= Task statement =
When a line below holds the string "EqDecision", show that line.

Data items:

---+---

(* ===== verification/CacheEntry.v ===== *)
(** The line of a Ruby cache, [slicc_interface/AbstractCacheEntry], with the
    enumerations of [protocol/RubySlicc_Exports.sm] that caches use, and the
    store the lines live in. *)

From stdpp Require Import prelude gmap.
From Stdlib Require Import ZArith Lia.
From S2P Require Import Prelude.

Open Scope Z_scope.

(** ** Enumerations *)

Inductive AccessPermission :=
| Read_Only | Read_Write | Maybe_Stale | Backing_Store | Backing_Store_Busy
| Invalid | NotPresent | Busy.

#[export] Instance AccessPermission_eq_dec : EqDecision AccessPermission.
Proof. solve_decision. Defined.

Inductive RubyRequestType :=
| RLD | RST | RATOMIC | RATOMIC_RETURN | RATOMIC_NO_RETURN | RIFETCH | RIO
| RREPLACEMENT | RLoad_Linked | RStore_Conditional | RRMW_Read | RRMW_Write
| RLocked_RMW_Read | RLocked_RMW_Write | RCOMMIT | RNULL | RFLUSH | RInvL2
| RRelease | RAcquire | RAcquireRelease | RHTM_Start | RHTM_Commit | RHTM_Cancel
| RHTM_Abort | RTLBI | RTLBI_SYNC | RTLBI_EXT_SYNC | RTLBI_EXT_SYNC_COMP
| RhasNoAddr.

#[export] Instance RubyRequestType_eq_dec : EqDecision RubyRequestType.
Proof. solve_decision. Defined.

(** [CacheRequestType_NUM] stands for a value outside the enumeration, which
    the generated type also has. *)
Inductive CacheRequestType :=
| DataArrayRead | DataArrayWrite | TagArrayRead | TagArrayWrite
| AtomicALUOperation | CacheRequestType_NUM.

Inductive CacheResourceType :=
| DataArray | TagArray | AtomicALUArray | CacheResourceType_NUM.

#[export] Instance CacheRequestType_eq_dec : EqDecision CacheRequestType.
Proof. solve_decision. Defined.

(** ** AbstractCacheEntry

    [replacementData] is the [std::shared_ptr] of [ReplaceableEntry], [None]
    when null. [validBlocks] is not initialised by the constructor, which takes
    its first value as an argument here. The data block belongs to the
    protocol's subclass of the entry. *)
Record Entry := mkEntry {
  m_Address : Z;
  m_locked : Z;
  m_Permission : AccessPermission;
  m_last_touch_tick : Z;
  m_last_refresh_tick : Z;
  m_retention_limit : Z;
  m_is_expired : bool;
  m_htmInReadSet : bool;
  m_htmInWriteSet : bool;
  validBlocks : Z;
  replacementData : option nat }.

Definition newEntry (now garbage : Z) : Entry :=
  mkEntry 0 (-1) NotPresent 0 now 2000000000000 false false false garbage None.

Definition set_Address (v : Z) (e : Entry) : Entry :=
  mkEntry v (m_locked e) (m_Permission e) (m_last_touch_tick e) (m_last_refresh_tick e)
    (m_retention_limit e) (m_is_expired e) (m_htmInReadSet e) (m_htmInWriteSet e)
    (validBlocks e) (replacementData e).

Definition set_locked (v : Z) (e : Entry) : Entry :=
  mkEntry (m_Address e) v (m_Permission e) (m_last_touch_tick e) (m_last_refresh_tick e)
    (m_retention_limit e) (m_is_expired e) (m_htmInReadSet e) (m_htmInWriteSet e)
    (validBlocks e) (replacementData e).

Definition set_Permission (v : AccessPermission) (e : Entry) : Entry :=
  mkEntry (m_Address e) (m_locked e) v (m_last_touch_tick e) (m_last_refresh_tick e)
    (m_retention_limit e) (m_is_expired e) (m_htmInReadSet e) (m_htmInWriteSet e)
    (validBlocks e) (replacementData e).

Definition setLastAccess (tick : Z) (e : Entry) : Entry :=
  mkEntry (m_Address e) (m_locked e) (m_Permission e) tick (m_last_refresh_tick e)
    (m_retention_limit e) (m_is_expired e) (m_htmInReadSet e) (m_htmInWriteSet e)
    (validBlocks e) (replacementData e).

Definition set_last_refresh_tick (v : Z) (e : Entry) : Entry :=
  mkEntry (m_Address e) (m_locked e) (m_Permission e) (m_last_touch_tick e) v
    (m_retention_limit e) (m_is_expired e) (m_htmInReadSet e) (m_htmInWriteSet e)
    (validBlocks e) (replacementData e).

Definition set_retention_limit (v : Z) (e : Entry) : Entry :=
  mkEntry (m_Address e) (m_locked e) (m_Permission e) (m_last_touch_tick e)
    (m_last_refresh_tick e) v (m_is_expired e) (m_htmInReadSet e) (m_htmInWriteSet e)
    (validBlocks e) (replacementData e).

Definition setExpired (v : bool) (e : Entry) : Entry :=
  mkEntry (m_Address e) (m_locked e) (m_Permission e) (m_last_touch_tick e)
    (m_last_refresh_tick e) (m_retention_limit e) v (m_htmInReadSet e) (m_htmInWriteSet e)
    (validBlocks e) (replacementData e).

Definition setInHtmReadSet (v : bool) (e : Entry) : Entry :=
  mkEntry (m_Address e) (m_locked e) (m_Permission e) (m_last_touch_tick e)
    (m_last_refresh_tick e) (m_retention_limit e) (m_is_expired e) v (m_htmInWriteSet e)
    (validBlocks e) (replacementData e).

Definition setInHtmWriteSet (v : bool) (e : Entry) : Entry :=
  mkEntry (m_Address e) (m_locked e) (m_Permission e) (m_last_touch_tick e)
    (m_last_refresh_tick e) (m_retention_limit e) (m_is_expired e) (m_htmInReadSet e) v
    (validBlocks e) (replacementData e).

Definition set_replacementData (v : option nat) (e : Entry) : Entry :=
  mkEntry (m_Address e) (m_locked e) (m_Permission e) (m_last_touch_tick e)
    (m_last_refresh_tick e) (m_retention_limit e) (m_is_expired e) (m_htmInReadSet e)
    (m_htmInWriteSet e) (validBlocks e) v.

Definition getPermission (e : Entry) : AccessPermission := m_Permission e.
Definition isExpired (e : Entry) : bool := m_is_expired e.
Definition getLastAccess (e : Entry) : Z := m_last_touch_tick e.
Definition getInHtmReadSet (e : Entry) : bool := m_htmInReadSet e.
Definition getInHtmWriteSet (e : Entry) : bool := m_htmInWriteSet e.

Definition changePermission (new_perm : AccessPermission) (e : Entry) : Entry :=
  let e := set_Permission new_perm e in
  if decide (new_perm = Invalid ∨ new_perm = NotPresent) then set_locked (-1) e else e.

Definition setLocked (context : Z) (e : Entry) : Entry := set_locked context e.
Definition clearLocked (e : Entry) : Entry := set_locked (-1) e.
Definition isLocked (context : Z) (e : Entry) : bool := m_locked e =? context.

(** ** The store

    Lines are heap objects reached by pointers; two slots may hold the same
    pointer, and a pointer may dangle. *)
Abbreviation ptr := nat.
Abbreviation store := (gmap ptr Entry).

Definition deref (h : store) (p : ptr) : res Entry := of_option EUndef (h !! p).

(** [p->f = ...]: undefined for a pointer to no object. *)
Definition update (h : store) (p : ptr) (f : Entry → Entry) : res store :=
  let* e := deref h p in Ok (<[p := f e]> h).

(** [delete p] of a live object. *)
Definition free (h : store) (p : ptr) : res store :=
  let* _ := deref h p in Ok (delete p h).

(** ** Lemmas *)

Lemma deref_Ok h p e : deref h p = Ok e ↔ h !! p = Some e.
Proof. apply of_option_Ok. Qed.

Lemma update_Ok h p f h' :
  update h p f = Ok h' ↔ ∃ e, h !! p = Some e ∧ h' = <[p := f e]> h.
Proof. unfold update, deref. destruct (h !! p); simpl; naive_solver. Qed.

Lemma update_lookup h p f e : h !! p = Some e → update h p f = Ok (<[p := f e]> h).
Proof. intros H. unfold update, deref. by rewrite H. Qed.

Lemma free_lookup h p e : h !! p = Some e → free h p = Ok (delete p h).
Proof. intros H. unfold free, deref. by rewrite H. Qed.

---+---

= Exercise solution =
#[export] Instance AccessPermission_eq_dec : EqDecision AccessPermission.
#[export] Instance RubyRequestType_eq_dec : EqDecision RubyRequestType.
#[export] Instance CacheRequestType_eq_dec : EqDecision CacheRequestType.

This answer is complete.